*** Begin section ***

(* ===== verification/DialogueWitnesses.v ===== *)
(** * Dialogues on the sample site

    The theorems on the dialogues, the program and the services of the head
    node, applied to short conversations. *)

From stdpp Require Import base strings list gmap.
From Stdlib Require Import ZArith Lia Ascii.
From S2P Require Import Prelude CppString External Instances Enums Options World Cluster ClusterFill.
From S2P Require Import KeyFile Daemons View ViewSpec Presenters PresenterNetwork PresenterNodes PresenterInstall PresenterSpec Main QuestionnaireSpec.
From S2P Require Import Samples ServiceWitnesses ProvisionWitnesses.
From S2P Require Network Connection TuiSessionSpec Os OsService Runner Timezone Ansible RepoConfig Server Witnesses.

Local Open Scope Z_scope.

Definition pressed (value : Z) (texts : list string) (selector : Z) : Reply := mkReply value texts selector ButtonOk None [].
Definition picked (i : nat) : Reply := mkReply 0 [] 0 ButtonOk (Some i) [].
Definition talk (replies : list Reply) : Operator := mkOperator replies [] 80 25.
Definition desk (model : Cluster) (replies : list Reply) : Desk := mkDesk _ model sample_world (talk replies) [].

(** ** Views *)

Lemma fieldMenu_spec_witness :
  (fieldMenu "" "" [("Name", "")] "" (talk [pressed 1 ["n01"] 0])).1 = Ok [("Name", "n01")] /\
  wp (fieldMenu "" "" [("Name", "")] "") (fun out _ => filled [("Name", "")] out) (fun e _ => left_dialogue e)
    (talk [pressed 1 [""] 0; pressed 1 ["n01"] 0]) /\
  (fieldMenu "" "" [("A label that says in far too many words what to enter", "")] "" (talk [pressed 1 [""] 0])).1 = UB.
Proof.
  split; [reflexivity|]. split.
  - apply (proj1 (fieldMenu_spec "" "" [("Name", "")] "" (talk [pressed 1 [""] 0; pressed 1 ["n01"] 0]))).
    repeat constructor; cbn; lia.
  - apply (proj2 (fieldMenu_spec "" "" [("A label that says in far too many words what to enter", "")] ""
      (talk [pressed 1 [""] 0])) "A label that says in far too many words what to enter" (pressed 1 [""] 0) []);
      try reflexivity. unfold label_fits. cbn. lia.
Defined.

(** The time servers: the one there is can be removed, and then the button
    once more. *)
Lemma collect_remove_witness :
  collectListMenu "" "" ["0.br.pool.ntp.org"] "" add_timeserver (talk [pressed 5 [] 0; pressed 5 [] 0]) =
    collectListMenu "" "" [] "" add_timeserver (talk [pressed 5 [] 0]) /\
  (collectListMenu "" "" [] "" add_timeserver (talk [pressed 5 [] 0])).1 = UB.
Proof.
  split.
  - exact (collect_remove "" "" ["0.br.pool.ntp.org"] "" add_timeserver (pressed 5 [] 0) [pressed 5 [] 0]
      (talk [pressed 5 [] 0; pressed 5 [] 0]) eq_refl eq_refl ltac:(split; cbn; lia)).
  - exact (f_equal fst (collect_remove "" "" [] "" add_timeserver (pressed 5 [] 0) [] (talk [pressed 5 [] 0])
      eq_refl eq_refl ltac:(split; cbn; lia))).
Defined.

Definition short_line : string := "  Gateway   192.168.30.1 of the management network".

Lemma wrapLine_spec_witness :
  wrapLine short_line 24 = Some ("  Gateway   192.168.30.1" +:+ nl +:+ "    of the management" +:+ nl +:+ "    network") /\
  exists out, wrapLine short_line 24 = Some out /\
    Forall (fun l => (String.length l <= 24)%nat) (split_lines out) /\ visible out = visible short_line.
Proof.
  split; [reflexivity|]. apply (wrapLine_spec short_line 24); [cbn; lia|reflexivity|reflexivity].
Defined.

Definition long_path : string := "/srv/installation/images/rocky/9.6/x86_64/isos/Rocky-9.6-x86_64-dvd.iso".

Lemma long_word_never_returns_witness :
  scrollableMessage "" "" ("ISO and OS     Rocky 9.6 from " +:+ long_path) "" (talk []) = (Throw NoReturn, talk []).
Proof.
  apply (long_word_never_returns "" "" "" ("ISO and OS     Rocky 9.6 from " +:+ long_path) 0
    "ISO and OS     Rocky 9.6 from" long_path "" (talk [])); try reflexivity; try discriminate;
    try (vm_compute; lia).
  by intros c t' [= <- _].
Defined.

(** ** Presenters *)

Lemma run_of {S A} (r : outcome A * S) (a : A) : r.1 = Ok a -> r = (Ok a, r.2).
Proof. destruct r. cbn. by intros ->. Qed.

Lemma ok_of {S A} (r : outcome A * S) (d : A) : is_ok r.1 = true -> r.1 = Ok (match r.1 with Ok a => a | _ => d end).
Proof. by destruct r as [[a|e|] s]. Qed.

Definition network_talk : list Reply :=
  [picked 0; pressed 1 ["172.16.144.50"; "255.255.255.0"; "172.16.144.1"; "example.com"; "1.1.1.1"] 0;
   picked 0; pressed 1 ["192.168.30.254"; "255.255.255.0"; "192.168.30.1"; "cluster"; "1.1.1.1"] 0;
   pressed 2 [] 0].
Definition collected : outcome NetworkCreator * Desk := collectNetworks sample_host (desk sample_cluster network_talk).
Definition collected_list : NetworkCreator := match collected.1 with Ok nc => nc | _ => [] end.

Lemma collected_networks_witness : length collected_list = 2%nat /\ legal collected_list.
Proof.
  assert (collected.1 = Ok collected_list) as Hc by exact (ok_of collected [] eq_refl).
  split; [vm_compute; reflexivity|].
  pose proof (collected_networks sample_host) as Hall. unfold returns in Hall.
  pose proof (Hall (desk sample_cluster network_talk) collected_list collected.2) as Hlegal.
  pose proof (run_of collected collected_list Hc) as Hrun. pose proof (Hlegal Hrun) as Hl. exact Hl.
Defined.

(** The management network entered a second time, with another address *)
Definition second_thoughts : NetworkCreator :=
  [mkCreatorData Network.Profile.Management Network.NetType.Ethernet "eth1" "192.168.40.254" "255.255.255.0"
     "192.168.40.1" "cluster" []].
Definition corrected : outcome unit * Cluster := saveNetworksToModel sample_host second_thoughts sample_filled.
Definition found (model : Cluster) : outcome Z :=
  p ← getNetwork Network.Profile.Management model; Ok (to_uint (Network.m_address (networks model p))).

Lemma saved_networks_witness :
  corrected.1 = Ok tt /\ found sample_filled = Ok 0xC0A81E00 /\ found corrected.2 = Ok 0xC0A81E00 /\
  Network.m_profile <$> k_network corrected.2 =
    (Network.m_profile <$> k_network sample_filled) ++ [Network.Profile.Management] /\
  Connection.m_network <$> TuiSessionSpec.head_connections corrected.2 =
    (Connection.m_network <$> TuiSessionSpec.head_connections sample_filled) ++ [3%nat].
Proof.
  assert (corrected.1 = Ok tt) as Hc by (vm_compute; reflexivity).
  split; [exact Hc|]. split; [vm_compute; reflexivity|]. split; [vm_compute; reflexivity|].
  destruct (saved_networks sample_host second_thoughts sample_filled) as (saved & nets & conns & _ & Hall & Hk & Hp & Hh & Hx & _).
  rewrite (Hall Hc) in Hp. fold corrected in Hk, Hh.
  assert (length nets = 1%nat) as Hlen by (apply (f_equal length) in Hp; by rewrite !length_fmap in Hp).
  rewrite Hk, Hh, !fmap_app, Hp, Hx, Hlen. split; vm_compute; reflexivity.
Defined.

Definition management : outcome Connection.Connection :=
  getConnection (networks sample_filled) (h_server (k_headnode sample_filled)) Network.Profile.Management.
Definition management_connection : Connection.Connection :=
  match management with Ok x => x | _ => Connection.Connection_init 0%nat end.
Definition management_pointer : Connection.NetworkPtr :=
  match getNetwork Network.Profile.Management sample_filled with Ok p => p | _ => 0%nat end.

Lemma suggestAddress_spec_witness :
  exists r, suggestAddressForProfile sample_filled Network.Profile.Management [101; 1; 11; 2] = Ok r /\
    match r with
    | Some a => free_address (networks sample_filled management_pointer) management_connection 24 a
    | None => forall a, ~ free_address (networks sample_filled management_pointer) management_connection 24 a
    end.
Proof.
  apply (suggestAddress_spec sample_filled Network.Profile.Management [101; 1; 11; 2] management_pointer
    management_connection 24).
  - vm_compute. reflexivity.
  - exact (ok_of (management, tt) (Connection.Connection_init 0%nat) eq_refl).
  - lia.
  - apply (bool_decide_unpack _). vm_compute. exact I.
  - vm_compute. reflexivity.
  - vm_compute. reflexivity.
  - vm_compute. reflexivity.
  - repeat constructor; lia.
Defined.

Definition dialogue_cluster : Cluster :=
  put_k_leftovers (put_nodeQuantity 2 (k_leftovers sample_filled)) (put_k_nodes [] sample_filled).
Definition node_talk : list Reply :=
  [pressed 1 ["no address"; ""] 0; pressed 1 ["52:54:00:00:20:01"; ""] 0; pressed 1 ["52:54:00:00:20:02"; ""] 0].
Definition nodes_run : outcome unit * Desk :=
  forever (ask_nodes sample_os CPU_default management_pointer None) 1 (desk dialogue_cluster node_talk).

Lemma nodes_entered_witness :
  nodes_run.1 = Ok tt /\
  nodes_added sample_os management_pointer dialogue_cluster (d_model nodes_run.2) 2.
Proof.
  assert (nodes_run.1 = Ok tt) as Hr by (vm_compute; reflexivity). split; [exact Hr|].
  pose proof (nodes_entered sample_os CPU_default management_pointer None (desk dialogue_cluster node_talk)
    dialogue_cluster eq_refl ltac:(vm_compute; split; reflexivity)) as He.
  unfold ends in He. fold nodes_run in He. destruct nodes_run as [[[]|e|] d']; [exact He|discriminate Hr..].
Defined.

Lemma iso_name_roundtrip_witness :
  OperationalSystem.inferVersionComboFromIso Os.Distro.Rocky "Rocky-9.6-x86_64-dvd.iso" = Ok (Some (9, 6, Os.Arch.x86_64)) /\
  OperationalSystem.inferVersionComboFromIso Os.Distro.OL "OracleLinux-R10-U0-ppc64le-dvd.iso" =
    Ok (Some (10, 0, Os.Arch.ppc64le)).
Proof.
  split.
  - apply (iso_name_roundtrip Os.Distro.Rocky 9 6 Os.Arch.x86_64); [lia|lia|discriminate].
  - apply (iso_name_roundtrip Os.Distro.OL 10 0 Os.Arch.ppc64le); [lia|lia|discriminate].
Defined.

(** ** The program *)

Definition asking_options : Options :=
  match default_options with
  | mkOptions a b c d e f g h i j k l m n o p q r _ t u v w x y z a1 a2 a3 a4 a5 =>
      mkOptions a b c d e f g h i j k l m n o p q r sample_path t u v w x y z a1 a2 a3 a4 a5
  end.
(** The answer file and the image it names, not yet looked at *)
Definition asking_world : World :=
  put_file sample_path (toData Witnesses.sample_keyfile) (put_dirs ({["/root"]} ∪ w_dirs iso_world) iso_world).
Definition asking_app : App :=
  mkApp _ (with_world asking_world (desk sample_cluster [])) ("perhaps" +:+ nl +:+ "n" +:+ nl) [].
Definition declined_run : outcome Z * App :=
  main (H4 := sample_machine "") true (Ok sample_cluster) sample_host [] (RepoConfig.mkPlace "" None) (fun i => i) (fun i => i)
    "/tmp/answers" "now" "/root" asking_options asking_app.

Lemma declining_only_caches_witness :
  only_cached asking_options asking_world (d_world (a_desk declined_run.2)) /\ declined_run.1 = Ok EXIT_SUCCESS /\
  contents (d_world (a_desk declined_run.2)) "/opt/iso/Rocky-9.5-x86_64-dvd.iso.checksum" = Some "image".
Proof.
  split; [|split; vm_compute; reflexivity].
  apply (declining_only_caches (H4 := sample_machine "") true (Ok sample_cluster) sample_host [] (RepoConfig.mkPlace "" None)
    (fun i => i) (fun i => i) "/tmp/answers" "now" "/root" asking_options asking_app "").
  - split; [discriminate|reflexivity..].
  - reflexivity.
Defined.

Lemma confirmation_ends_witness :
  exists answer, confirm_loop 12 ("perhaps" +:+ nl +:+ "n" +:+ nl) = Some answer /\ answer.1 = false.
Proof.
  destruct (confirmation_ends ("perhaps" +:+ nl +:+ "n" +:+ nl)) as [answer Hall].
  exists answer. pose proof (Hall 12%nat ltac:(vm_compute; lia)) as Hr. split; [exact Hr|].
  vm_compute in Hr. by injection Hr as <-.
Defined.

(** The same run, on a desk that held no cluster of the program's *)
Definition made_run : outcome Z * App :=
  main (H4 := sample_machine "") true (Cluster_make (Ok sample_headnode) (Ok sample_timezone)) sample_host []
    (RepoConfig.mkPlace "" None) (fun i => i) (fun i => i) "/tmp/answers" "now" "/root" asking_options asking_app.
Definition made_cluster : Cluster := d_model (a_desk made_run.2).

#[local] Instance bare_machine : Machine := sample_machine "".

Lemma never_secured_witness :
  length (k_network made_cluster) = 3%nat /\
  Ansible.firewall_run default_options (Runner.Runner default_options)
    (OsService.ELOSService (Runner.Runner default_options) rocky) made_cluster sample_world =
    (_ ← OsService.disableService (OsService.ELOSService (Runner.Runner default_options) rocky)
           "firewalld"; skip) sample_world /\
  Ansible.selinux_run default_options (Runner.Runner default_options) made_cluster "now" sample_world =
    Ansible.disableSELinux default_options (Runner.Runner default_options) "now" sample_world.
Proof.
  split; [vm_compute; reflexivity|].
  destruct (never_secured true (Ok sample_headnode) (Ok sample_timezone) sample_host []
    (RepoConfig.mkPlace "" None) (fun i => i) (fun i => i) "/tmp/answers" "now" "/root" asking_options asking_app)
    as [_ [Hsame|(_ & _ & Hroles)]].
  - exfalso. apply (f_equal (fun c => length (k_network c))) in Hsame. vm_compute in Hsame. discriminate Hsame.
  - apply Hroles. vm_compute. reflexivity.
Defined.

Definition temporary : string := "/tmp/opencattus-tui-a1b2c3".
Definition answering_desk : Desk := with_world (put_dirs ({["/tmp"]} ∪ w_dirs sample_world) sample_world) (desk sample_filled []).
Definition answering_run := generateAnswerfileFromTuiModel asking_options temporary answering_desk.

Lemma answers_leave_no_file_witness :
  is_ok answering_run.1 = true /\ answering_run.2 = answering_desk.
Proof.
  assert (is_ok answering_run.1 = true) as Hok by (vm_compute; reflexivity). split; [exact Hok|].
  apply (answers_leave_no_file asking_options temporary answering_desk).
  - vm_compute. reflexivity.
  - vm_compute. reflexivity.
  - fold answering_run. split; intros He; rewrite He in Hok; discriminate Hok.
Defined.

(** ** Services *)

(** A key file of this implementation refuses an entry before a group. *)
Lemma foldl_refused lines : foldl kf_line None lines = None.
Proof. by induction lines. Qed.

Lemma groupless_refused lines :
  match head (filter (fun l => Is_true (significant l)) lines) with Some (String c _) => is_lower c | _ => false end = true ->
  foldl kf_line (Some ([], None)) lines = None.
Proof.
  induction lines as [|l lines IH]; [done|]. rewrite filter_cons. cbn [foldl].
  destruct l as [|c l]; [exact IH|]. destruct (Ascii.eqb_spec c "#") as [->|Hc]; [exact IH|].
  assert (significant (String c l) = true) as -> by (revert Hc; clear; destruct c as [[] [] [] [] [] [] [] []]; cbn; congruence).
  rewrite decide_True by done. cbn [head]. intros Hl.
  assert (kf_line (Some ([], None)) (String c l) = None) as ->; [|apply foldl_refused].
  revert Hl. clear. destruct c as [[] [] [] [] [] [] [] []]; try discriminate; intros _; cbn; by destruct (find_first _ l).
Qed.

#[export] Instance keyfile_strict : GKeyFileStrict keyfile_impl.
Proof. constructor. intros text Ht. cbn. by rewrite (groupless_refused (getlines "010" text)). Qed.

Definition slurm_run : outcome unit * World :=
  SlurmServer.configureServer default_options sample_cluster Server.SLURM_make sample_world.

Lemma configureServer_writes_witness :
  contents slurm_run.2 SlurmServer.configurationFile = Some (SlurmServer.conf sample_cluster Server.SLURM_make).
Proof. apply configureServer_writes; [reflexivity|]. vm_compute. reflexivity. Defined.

*** End section ***

Task item → Give back every line from the beginning of the records through the line holding "From Stdlib Require Import ZArith Lia Ascii.", exactly as it reads, and leave out the rest.

Answer space →
(* ===== verification/DialogueWitnesses.v ===== *)
(** * Dialogues on the sample site

    The theorems on the dialogues, the program and the services of the head
    node, applied to short conversations. *)

From stdpp Require Import base strings list gmap.
From Stdlib Require Import ZArith Lia Ascii.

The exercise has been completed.